The Asian/Pacific markets closed mixed. Indonesia gained 1.5%; it was the only 1% mover. Europe is currently mostly up; there are no noteable movers. Futures here in the States are mixed with perhaps a slight bullish bias.

Borrowing costs continue to climb in Spain. Interest on 3- and 6-month bonds jumped to 5.1% (from 2.3%) and 5.2% (from 3.3%). This comes on top of the nearly 7% Spain had to pay on a 10-year auction last week. These rates are unsustainable. How can a country that is already struggling continue paying higher and higher rates? That’s like a homeowner here in the States who has a variable rate mortgage see his monthly payments climb at the same time he’s having a hard time making the payment. It’s unsustainable.
Closer to home the Super Committee failed to agree on ways to cut the deficit. This functions to kick the can down the road and add to the uncertainty. The market is good at dealing with bad news, but it has to know what that bad news is. The failure of the committee to agree allows the situation to linger – exactly what Wall St. hates.
Technically the indexes are no longer in consolidation patterns within short term uptrends. In some cases enough damage has been done to render the charts unsalvagable in the near term absent very good news. Time is needed for the charts to reset themselves. Personally I’d rather see a washout that pushes the indicators to exteme levels. Here’s an example – it’s the S&P 500 vs. the 10-day MA of the put/call ratio. I’d like to see enough selling take place to push the PC to the levels hit at the Aug and early-October lows.
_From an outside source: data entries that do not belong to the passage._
(** One turn of the loop. *)
Lemma loop_turn fuel bs (k0 : nat) x ft b cs l k :
  ft !! f = Some x -> ip x = i -> 0 <= off x < 2 ^ 32 -> file_is b l (S k) -> (k0 < length bs)%nat ->
  let c := take (Z.to_nat max_write) (drop k0 bs) in
  exists b', let s' g := mkF g (b', cs ++ piece_calls (off x) c) in
    if accepted l (off x) c then file_is b' (overwrite l (off x) c) k /\
      run (fileloop (S fuel) f bs (Z.of_nat k0) (mkF ft (b, cs))) =
      run (fileloop fuel f bs (Z.of_nat (k0 + length c)) (s' (<[f := set_off (u32 (off x + Z.of_nat (length c))) x]> ft)))
    else file_is b' l k /\ run (fileloop (S fuel) f bs (Z.of_nat k0) (mkF ft (b, cs))) = ROk (Z.of_nat k0) (s' ft).
Proof.
  intros Hx Hi Ho Hf Hk c. destruct (begin_ok b l _ Hf) as (b1 & R1 & F1). destruct (lock_ok b1 l _ F1) as (b2 & R2 & F2).
  set (n1 := if max_write <? Z.of_nat (length bs) - Z.of_nat k0 then max_write else Z.of_nat (length bs) - Z.of_nat k0).
  assert (Z.of_nat (length c) = n1 /\ 0 < n1) as [Elen Hn1].
  { unfold c, n1. rewrite length_take, length_drop. change max_write with 6656. destruct (Z.ltb_spec 6656 (Z.of_nat (length bs) - Z.of_nat k0)); lia. }
  assert (take (Z.to_nat n1) (drop (Z.to_nat (Z.of_nat k0)) bs) = c) as Ec.
  { rewrite Nat2Z.id. unfold c, n1. destruct (Z.ltb_spec max_write (Z.of_nat (length bs) - Z.of_nat k0)); [done|].
    rewrite !take_ge; [done|rewrite length_drop; lia|rewrite length_drop; lia]. }
  assert (Z.of_nat (length c) <= max_write) as Hmax by (unfold c; rewrite length_take; change max_write with 6656; lia).
  destruct (write_ok b2 l k c (off x) F2 Ho Hmax) as (b3 & W).
  cbn [filewrite_loop]. cbv zeta. destruct (Z.ltb_spec (Z.of_nat k0) (Z.of_nat (length bs))); [|lia].
  rewrite run_bind, (run_get_file f _ x) by done. cbn [rbind]. rewrite Hi. fold n1. rewrite Ec. cbn [begin_op ilock writei iunlock end_op recorded].
  rewrite (run_call _ _ _ _ _ _ _ _ R1), (run_call _ _ _ _ _ _ _ _ R2), run_bind, (run_get_file f _ x) by done. cbn [rbind].
  destruct (accepted l (off x) c); destruct W as [R3 F3]; destruct (unlock_ok b3 _ _ F3) as (b4 & R4 & F4); destruct (end_ok b4 _ _ F4) as (b5 & R5 & F5);
    exists b5; (split; [done|]); rewrite (run_call _ _ _ _ _ _ _ _ R3), run_bind, run_when.
  - destruct (Z.ltb_spec 0 (Z.of_nat (length c))); [|lia]. rewrite run_upd_file, (alter_put f _ x) by done. unfold put_file, set_ftable. cbn [rbind ftable back].
    rewrite (run_call _ _ _ _ _ _ _ _ R4), (run_call _ _ _ _ _ _ _ _ R5). destruct (Z.ltb_spec (Z.of_nat (length c)) 0); [lia|].
    rewrite Elen, Z.eqb_refl. cbn [negb]. rewrite <- Elen, <- Nat2Z.inj_add, <- !app_assoc. done.
  - change (0 <? -1) with false. cbn [rbind]. rewrite (run_call _ _ _ _ _ _ _ _ R4), (run_call _ _ _ _ _ _ _ _ R5). change (-1 <? 0) with true.
    rewrite <- !app_assoc. done.
Qed.

(** Pieces that are all accepted. *)
Lemma loop_pieces m fuel bs (k0 : nat) x ft b cs l k :
  let ps := pieces m (drop k0 bs) in
  ft !! f = Some x -> ip x = i -> 0 <= off x <= Z.of_nat (length l) -> off x + Z.of_nat (length (concat ps)) <= MAXFILE * BSIZE ->
  file_is b l (m + k) -> m = 0%nat \/ Z.of_nat k0 + max_write * (Z.of_nat m - 1) < Z.of_nat (length bs) ->
  exists b', file_is b' (overwrite l (off x) (concat ps)) k /\
    run (fileloop (m + fuel) f bs (Z.of_nat k0) (mkF ft (b, cs))) =
    run (fileloop fuel f bs (Z.of_nat (k0 + length (concat ps))) (mkF (<[f := set_off (off x + Z.of_nat (length (concat ps))) x]> ft) (b', cs ++ write_calls (off x) ps))).
Proof.
  cbv zeta. revert k0 x ft b cs l. change (MAXFILE * BSIZE) with 71680. pose proof (eq_refl : Z.of_nat (Z.to_nat max_write) = 6656) as Hq. change (max_write * _) with (6656 * (Z.of_nat m - 1)).
  induction m as [|m IH]; intros k0 x ft b cs l Hx Hi Ho Hmax Hf Hm; cbn [pieces concat write_calls length].
  { exists b. rewrite overwrite_nil, app_nil_r, Nat.add_0_r, Z.add_0_r. split; [done|]. cbn [Nat.add]. rewrite list_insert_id; [done|]. by destruct x. }
  cbn [pieces concat] in Hmax. rewrite length_app in Hmax. destruct (loop_turn (m + fuel) bs k0 x ft b cs l (m + k) Hx Hi) as (b1 & T); [lia|exact Hf|lia|].
  set (q := Z.to_nat max_write) in *. set (c := take q (drop k0 bs)) in *. rewrite drop_drop in *. assert (length c <= q)%nat as Hc1 by (unfold c; rewrite length_take; lia).
  unfold accepted in T. change (MAXFILE * BSIZE) with 71680 in T. destruct (Z.leb_spec (off x) (Z.of_nat (length l))); [|lia]. destruct (Z.leb_spec (off x + Z.of_nat (length c)) 71680); [|lia].
  cbn [andb] in T. destruct T as [F1 R1]. rewrite u32_small in R1 by lia. cbn [Nat.add]. rewrite R1. clear R1.
  destruct (decide (m = 0%nat)) as [->|Hm0].
  { exists b1. cbn [pieces concat write_calls Nat.add]. rewrite !app_nil_r. done. }
  assert (length c = q)%nat as Hc by (unfold c; rewrite length_take, length_drop; lia). replace (k0 + q)%nat with (k0 + length c)%nat in * by lia.
  pose proof (length_overwrite l (off x) c Ho).
  destruct (IH (k0 + length c)%nat (set_off (off x + Z.of_nat (length c)) x) (<[f := set_off (off x + Z.of_nat (length c)) x]> ft) b1 (cs ++ piece_calls (off x) c) (overwrite l (off x) c))
    as (b2 & F2 & R2); cbn [off set_off ip]; [apply list_lookup_insert_eq; by eapply lookup_lt_Some|done|lia|lia|done|right; lia|].
  exists b2. cbn [off set_off] in F2, R2. rewrite overwrite_app in F2 by done. split; [done|]. rewrite R2, length_app, list_insert_insert_eq, <- app_assoc, Nat.add_assoc.
  match goal with |- context [off x + Z.of_nat (length c + ?r)] => replace (off x + Z.of_nat (length c + r)) with (off x + Z.of_nat (length c) + Z.of_nat r) by lia end. done.
Qed.
(** One round of [install_trans]. *)
Lemma install_round P l b c k x bn fuel Q :
  let src := start l + k + 1 in
  crep b c -> can_copy c src bn x -> ldev l = ROOTDEV -> k < lh_n l -> zlookup (lh_block l) k = Some bn ->
  Z.of_nat (base.size (pinned c)) < NBUF -> bn ∈ pinned c \/ pinned c = ∅ ->
  P (dsk c) -> P (zinsert bn x (dsk c)) ->
  (forall b', crep b' (c_copy bn x c) -> chl (on_disk P) (install_loop fuel (k + 1) (mkL l b')) Q) ->
  chl (on_disk P) (install_loop (S fuel) k (mkL l b)) Q.
Proof.
  intros src R [Hq Hne Hx Hdst Hsm] Hdev Hk Hbn Hcap Hpin HP HP' Hnext.
  destruct (crep_sizes _ _ R) as [Hlv Hsz].
  assert (0 <= src < Z.of_nat (length (dsk c))) as Hsrc by (rewrite <- Hlv; by eapply zlookup_Some_range).
  cbn [install_loop]. cstep. cstep. cbn [lg]. destruct (Z.ltb_spec k (lh_n l)); [|lia].
  rewrite Hdev, u32_small by (unfold src in *; lia). fold src.
  eapply chl_lb_seq.
  { apply (bread_law P b c src R HP); [done|by rewrite held_blocks_quiet by done|].
    right. rewrite held_blocks_quiet by done. by rewrite union_empty_r_L. }
  intros i b1 [_ R1]. cstep. eapply lh_get_spec; [done|]. rewrite (u32_small bn) by lia.
  eapply chl_lb_seq.
  { apply (bread_law P b1 (c_hold i src c) bn R1 HP); [done| |].
    - rewrite held_blocks_hold by done. set_solver.
    - rewrite held_blocks_hold by done. cbn [pinned c_hold set_held]. destruct Hpin as [? | -> ]; [by left|right].
      rewrite union_empty_l_L, size_singleton. done. }
  intros j b2 [Hj R2]. cbn [held c_hold set_held] in Hj.
  assert (i <> j) as Hij by (intros ->; by rewrite lookup_insert_eq in Hj).
  assert (length x = 512%nat) as Hlx by (eapply Hsz, zlookup_in, Hx).
  eapply chl_lb_seq.
  { apply (bdata_law P _ _ i src x R2); [|done]. cbn [held c_hold set_held].
    by rewrite lookup_insert_ne, lookup_insert_eq by done. }
  intros r b' [-> ->]. eapply chl_lb_seq.
  { apply (bset_law P _ _ j bn x R2); [|done]. apply lookup_insert_eq. }
  intros [] b3 R3. eapply chl_lb_seq.
  { apply (bwrite_law P _ _ j bn x R3); [apply lookup_insert_eq| |done|done].
    unfold lookup_view. cbn [view c_put c_hold set_held]. apply zlookup_zinsert_eq. by rewrite Hlv. }
  intros [] b4 R4. eapply chl_lb_seq.
  { apply (brelse_law P _ _ i src R4); [|destruct Hq as [_ Hq]; cbn [touched c_write c_put c_hold set_held]; rewrite Hq; set_solver|done].
    cbn [held c_write c_put c_hold set_held]. by rewrite lookup_insert_ne, lookup_insert_eq by done. }
  intros [] b5 R5. eapply chl_lb_seq.
  { apply (brelse_law P _ _ j bn R5); [|destruct Hq as [_ Hq]; cbn [touched c_drop c_write c_put c_hold set_held]; rewrite Hq; set_solver|done].
    cbn [held c_drop c_write c_put c_hold set_held]. by rewrite lookup_delete_ne, lookup_insert_eq by done. }
  intros [] b6 R6. destruct (copy_eq c i j src bn bn x Hq Hij) as [E _]. rewrite E in R6. by apply Hnext.
Qed.

(** One round of [write_log]. *)
Lemma write_round P l b c k x bn fuel Q :
  let dst := start l + k + 1 in
  crep b c -> can_copy c bn dst x -> ldev l = ROOTDEV -> k < lh_n l -> zlookup (lh_block l) k = Some bn ->
  Z.of_nat (base.size (pinned c)) < NBUF -> bn ∈ pinned c ->
  P (dsk c) -> P (zinsert dst x (dsk c)) ->
  (forall b', crep b' (c_copy dst x c) -> chl (on_disk P) (write_log_loop fuel (k + 1) (mkL l b')) Q) ->
  chl (on_disk P) (write_log_loop (S fuel) k (mkL l b)) Q.
Proof.
  intros dst R [Hq Hne Hx Hdst Hsm] Hdev Hk Hbn Hcap Hpin HP HP' Hnext.
  destruct (crep_sizes _ _ R) as [Hlv Hsz].
  assert (0 <= bn < Z.of_nat (length (dsk c))) as Hsrc by (rewrite <- Hlv; by eapply zlookup_Some_range).
  cbn [write_log_loop]. cstep. cstep. cbn [lg]. destruct (Z.ltb_spec k (lh_n l)); [|lia].
  rewrite Hdev, u32_small by (unfold dst in *; lia). fold dst.
  eapply chl_lb_seq.
  { apply (bread_law P b c dst R HP); [done|by rewrite held_blocks_quiet by done|].
    right. rewrite held_blocks_quiet by done. by rewrite union_empty_r_L. }
  intros i b1 [_ R1]. cstep. eapply lh_get_spec; [done|]. rewrite (u32_small bn) by lia.
  eapply chl_lb_seq.
  { apply (bread_law P b1 (c_hold i dst c) bn R1 HP); [done| |by left].
    rewrite held_blocks_hold by done. set_solver. }
  intros j b2 [Hj R2]. cbn [held c_hold set_held] in Hj.
  assert (i <> j) as Hij by (intros ->; by rewrite lookup_insert_eq in Hj).
  assert (length x = 512%nat) as Hlx by (eapply Hsz, zlookup_in, Hx).
  assert (held (c_hold j bn (c_hold i dst c)) !! i = Some dst) as Hi2.
  { cbn [held c_hold set_held]. by rewrite lookup_insert_ne, lookup_insert_eq by done. }
  eapply chl_lb_seq; [apply (bdata_law P _ _ j bn x R2); [apply lookup_insert_eq|done]|].
  intros r b' [-> ->]. eapply chl_lb_seq; [by apply (bset_law P _ _ i dst x R2)|].
  intros [] b3 R3. eapply chl_lb_seq.
  { apply (bwrite_law P _ _ i dst x R3); [done| |done|done].
    unfold lookup_view. cbn [view c_put c_hold set_held]. apply zlookup_zinsert_eq. by rewrite Hlv. }
  intros [] b4 R4. eapply chl_lb_seq.
  { apply (brelse_law P _ _ j bn R4); [apply lookup_insert_eq|
      destruct Hq as [_ Hq]; cbn [touched c_write c_put c_hold set_held]; rewrite Hq; set_solver|done]. }
  intros [] b5 R5. eapply chl_lb_seq.
  { apply (brelse_law P _ _ i dst R5); [|destruct Hq as [_ Hq]; cbn [touched c_drop c_write c_put c_hold set_held]; rewrite Hq; set_solver|done].
    cbn [held c_drop c_write c_put c_hold set_held]. by rewrite lookup_delete_ne, lookup_insert_ne, lookup_insert_eq by done. }
  intros [] b6 R6. destruct (copy_eq c i j dst bn dst x Hq Hij) as [_ E]. rewrite E in R6. by apply Hnext.
Qed.

Lemma put_eq c i bn dst x :
  quiet c -> c_drop i (c_write dst x (c_put dst x (c_hold i bn c))) = c_copy dst x c.
Proof.
  intros [Hh Ht]. unfold c_drop, c_write, c_put, c_hold, c_copy, set_held.
  cbn [dsk view held pinned touched]. rewrite Hh, Ht. f_equal; [|set_solver].
  apply map_eq. intros k. rewrite lookup_empty, lookup_delete, lookup_insert.
  repeat case_decide; try done.
Qed.

Lemma write_head_spec P l b c h :
  let x := hdr_put h (lh_n l) (lh_block l) in
  crep b c -> quiet c -> ldev l = ROOTDEV -> zlookup (view c) (start l) = Some h ->
  Z.of_nat (length (dsk c)) <= 2 ^ 31 -> Z.of_nat (base.size (pinned c)) < NBUF ->
  lh_n l <= Z.of_nat (length (lh_block l)) -> P (dsk c) -> P (zinsert (start l) x (dsk c)) ->
  chl (on_disk P) (write_head (mkL l b)) (fun _ s' => exists b', s' = mkL l b' /\ crep b' (c_copy (start l) x c)).
Proof.
  intros x R Hq Hdev Hh Hsm Hcap Hn HP HP'. destruct (crep_sizes _ _ R) as [Hlv Hsz].
  assert (0 <= start l < Z.of_nat (length (dsk c))) as Hst by (rewrite <- Hlv; by eapply zlookup_Some_range).
  assert (length h = 512%nat) as Hlh by (eapply Hsz, zlookup_in, Hh).
  unfold write_head. do 2 cstep. cbn [lg]. rewrite Hdev, u32_small by lia.
  eapply chl_lb_seq.
  { apply (bread_law P b c (start l) R HP); [done|by rewrite held_blocks_quiet by done|].
    right. rewrite held_blocks_quiet by done. by rewrite union_empty_r_L. }
  intros i b1 [_ R1]. eapply chl_lb_seq; [apply (bdata_law P _ _ i (start l) h R1); [apply lookup_insert_eq|done]|].
  intros r b' [-> ->]. rewrite bool_decide_true by done. fold x. eapply chl_lb_seq.
  { apply (bset_law P _ _ i (start l) x R1); [apply lookup_insert_eq|by apply length_hdr_put]. }
  intros [] b2 R2. eapply chl_lb_seq.
  { apply (bwrite_law P _ _ i (start l) x R2); [apply lookup_insert_eq| |done|done].
    unfold lookup_view. cbn [view c_put c_hold set_held]. apply zlookup_zinsert_eq. by rewrite Hlv. }
  intros [] b3 R3. eapply chl_conseq.
  { apply chl_lb, (brelse_law P _ _ i (start l) R3); [apply lookup_insert_eq| |done].
    destruct Hq as [_ Hq]. cbn [touched c_write c_put c_hold set_held]. rewrite Hq. set_solver. }
  intros [] s' (b4 & -> & R4). exists b4. split; [done|]. by rewrite put_eq in R4.
Qed.

(** ** The loops *)

Definition c_install (ps : list (Z * block)) (c : cache) : cache :=
  mkC (install ps (dsk c)) (install ps (view c)) ∅ (pinned c ∖ list_to_set ps.*1) ∅.

Lemma c_install_cons bn x ps c : quiet c -> c_install ((bn, x) :: ps) c = c_install ps (c_copy bn x c).
Proof. intros _. unfold c_install, c_copy. simpl. f_equal. set_solver. Qed.

Lemma c_install_nil c : quiet c -> c_install [] c = c.
Proof. destruct c. intros [Hh Ht]. unfold c_install. simpl in *. subst. f_equal. set_solver. Qed.

Lemma install_loop_spec P l ps k b c fuel :
  crep b c -> quiet c -> ldev l = ROOTDEV -> 0 <= k -> k + Z.of_nat (length ps) = lh_n l ->
  Z.of_nat (length (dsk c)) <= 2 ^ 31 -> (length ps <= fuel)%nat ->
  (forall i bn x, ps !! i = Some (bn, x) ->
     zlookup (lh_block l) (k + Z.of_nat i) = Some bn /\
     zlookup (view c) (start l + (k + Z.of_nat i) + 1) = Some x /\
     0 <= bn < Z.of_nat (length (dsk c)) /\ ~ (start l <= bn <= start l + lh_n l)) ->
  Z.of_nat (base.size (pinned c)) < NBUF ->
  (NoDup ps.*1 /\ forall bn, bn ∈ ps.*1 -> bn ∈ pinned c) \/ pinned c = ∅ ->
  (forall m, (m <= length ps)%nat -> P (install (take m ps) (dsk c))) ->
  chl (on_disk P) (install_loop fuel k (mkL l b)) (fun _ s' => exists b', s' = mkL l b' /\ crep b' (c_install ps c)).
Proof.
  revert k b c fuel. induction ps as [|[bn x] ps IH]; intros k b c fuel R Hq Hdev Hk Hn Hsm Hf Hps Hcap Hpin HP.
  { simpl in Hn. destruct fuel; cbn [install_loop]; do 2 cstep; cbn [lg];
      (destruct (Z.ltb_spec k (lh_n l)); [lia|]); cstep; exists b; by rewrite c_install_nil. }
  simpl in Hn, Hf. destruct fuel as [|fuel]; [lia|].
  destruct (Hps 0%nat bn x eq_refl) as (Hbn & Hx & Hr & Hout).
  change (Z.of_nat 0) with 0 in *. rewrite Z.add_0_r in Hbn, Hx.
  apply (install_round P l b c k x bn); try done; [split; [done|lia|done|done|done]|lia| |apply (HP 0%nat); simpl; lia|
    apply (HP 1%nat); simpl; lia|].
  { destruct Hpin as [[_ Hpin]|?]; [left; apply Hpin; by left|by right]. }
  intros b' R'. rewrite c_install_cons by done.
  apply IH; try done.
  - lia.
  - lia.
  - by unfold c_copy; cbn [dsk]; rewrite length_zinsert.
  - lia.
  - intros i bn' x' Hi. destruct (Hps (S i) bn' x' Hi) as (H1 & H2 & H3 & H4).
    unfold c_copy; cbn [dsk view]. rewrite length_zinsert.
    replace (k + 1 + Z.of_nat i) with (k + Z.of_nat (S i)) by lia. split; [done|]. split; [|done].
    rewrite zlookup_zinsert_ne; [done|]. apply lookup_lt_Some in Hi. simpl in Hi. lia.
  - unfold c_copy; cbn [pinned]. eapply Z.le_lt_trans; [|exact Hcap]. apply inj_le, subseteq_size. set_solver.
  - unfold c_copy; cbn [pinned]. destruct Hpin as [[Hnd Hpin]|Hemp]; [left|right; rewrite Hemp; set_solver].
    cbn in Hnd. apply list.NoDup_cons in Hnd as [Hb Hnd]. split; [done|]. intros y Hy.
    apply elem_of_difference. split; [apply Hpin; by right|]. intros ->%elem_of_singleton. done.
  - intros m Hm. apply (HP (S m)). simpl. lia.
Qed.
(* ===== verification/Tx.v ===== *)
(** What the file system sees of the log and the block cache.

    fs.c reads blocks with [bread], changes them in place and hands them to [log_write];
    [TxOps] are these calls.  The log of Log.v over a block cache provides them. *)

From Stdlib Require Import ZArith Lia.
From stdpp Require Import base tactics option gmap sets strings numbers list.
From S2P Require Import Prelude Layout Crash Cache Log.
Open Scope Z_scope.

Class TxOps (T : Type) := {
  bread : Z -> Z -> M T nat;
  brelse : nat -> M T unit;
  bdata : nat -> M T block;
  bset : nat -> block -> M T unit;
  log_write : nat -> M T unit;
  begin_op : M T unit;
  end_op : M T unit
}.

#[export] Instance log_tx {B} {BO : BlockOps B} : TxOps (lstate B) := {|
  bread d b := zoom (Cache.bread d b);
  brelse i := zoom (Cache.brelse i);
  bdata i := zoom (Cache.bdata i);
  bset i x := zoom (Cache.bset i x);
  log_write := Log.log_write;
  begin_op := Log.begin_op 1;
  end_op := Log.end_op
|}.

(** A block changed, logged and released again. *)
Definition t_put (bn : Z) (d : block) (c : cache) : cache :=
  mkC (dsk c) (zinsert bn d (view c)) (held c) (pinned c ∪ {[bn]}) (touched c).

(** What the calls promise inside a transaction.  [trep lo n t c]: an operation is under way in
    [t], the cache below is [c], the log takes the [n] blocks from [lo] on; the blocks pinned in
    [c] are the blocks of the transaction.  The disk is not written, so a crash in a transaction
    finds the disk as it was. *)
Class TxLaws (T : Type) {TO : TxOps T} := {
  tdisk : T -> list block;
  trep : Z -> Z -> T -> cache -> Prop;
  trep_sizes : forall lo n t c, trep lo n t c ->
    tdisk t = dsk c /\ length (view c) = length (dsk c) /\ (forall d, d ∈ view c -> length d = 512%nat) /\
    Z.of_nat (length (dsk c)) <= 2 ^ 31;
  tbread_law : forall (P : list block -> Prop) lo n t c bn,
    trep lo n t c -> P (dsk c) -> 0 <= bn < Z.of_nat (length (dsk c)) -> bn ∉ held_blocks c ->
    bn ∈ pinned c \/ Z.of_nat (size (pinned c ∪ held_blocks c)) < NBUF ->
    chl (fun t => P (tdisk t)) (bread ROOTDEV bn t)
      (fun i t' => held c !! i = None /\ trep lo n t' (c_hold i bn c));
  tbdata_law : forall (P : list block -> Prop) lo n t c i bn d,
    trep lo n t c -> held c !! i = Some bn -> lookup_view c bn = Some d ->
    chl (fun t => P (tdisk t)) (bdata i t) (fun r t' => r = d /\ t' = t);
  tbset_law : forall (P : list block -> Prop) lo n t c i bn d,
    trep lo n t c -> held c !! i = Some bn -> length d = 512%nat ->
    chl (fun t => P (tdisk t)) (bset i d t) (fun _ t' => trep lo n t' (c_put bn d c));
  tlog_write_law : forall (P : list block -> Prop) lo n t c i bn,
    trep lo n t c -> P (dsk c) -> held c !! i = Some bn -> ~ (lo <= bn < lo + n) -> bn <> 1 ->
    0 <= bn < Z.of_nat (length (dsk c)) -> Z.of_nat (size (pinned c)) < Z.min (n - 1) (LOGSIZE - 1) ->
    chl (fun t => P (tdisk t)) (log_write i t) (fun _ t' => trep lo n t' (c_pin bn c));
  tbrelse_law : forall (P : list block -> Prop) lo n t c i bn,
    trep lo n t c -> held c !! i = Some bn -> bn ∉ touched c -> P (dsk c) ->
    chl (fun t => P (tdisk t)) (brelse i t) (fun _ t' => trep lo n t' (c_drop i c))
}.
I remain in conservative mode.
headlines at Yahoo Finance
today’s upgrades/downgrades
this week’s Earnings
this week’s Economic Numbers

0 thoughts on “Before the Open (Nov 22)

  1. What I see now is a retest of yesterdays lows in the first hour of trading today.
    Whether or not we get a cascading effect and down to the new lows remains to be seen.

  2. a minor gap down on the heels of a news-driven big down day in a short, light-volume holiday week. it’s gotta be good for 20-30 TF point on the long side by friday’s close, right?

  3. I continue to think we need one more minor new low in SPX before we can expect a more sharper rally.
    I note kunta kinte’s TF remark and see a downside gap in the RUT hourly in the 712-718 area that may need to be filled.

  4. Close enough to my 1186-1188, so I’m long at SPX 1189. I’ll get out quickly and perhaps re-enter lower depending on whether it can get above 1194 first.

  5. From an EW perspective, I think the initial move up from the day’s SPX low was an impulsive 5 wave count, followed by a corrective wave to the 1188 area. We now have a break above the initial move up to the 1194 area which may be a wave 3 in progress from the day’s low. I’ll cover my long position at breakeven or higher depending on whether this continues to look like an impulsive wave advance from the day’s low.

  6. In the event this rally turns out to be only a 3 wave (corrective) affair, I’ve taken my profit at SPX 1196. If a pullback finds support above 1194, I’ll re-enter on the long side again.

  7. Well, it looks as though the rally from today’s low was a 3 wave corrective affair.
    Now, what are we looking at since the week began? Could it be a triangle into week’s end, followed next week by a move to the Fibo .618 retrace level around SPX 1158? I’m beginning to lean that way so, if we hold at 1188 or above on this pullback (which I’ll designate as wave D of a potential triangle), I’ll be tempted to short the next rally attempt that fails below 1197.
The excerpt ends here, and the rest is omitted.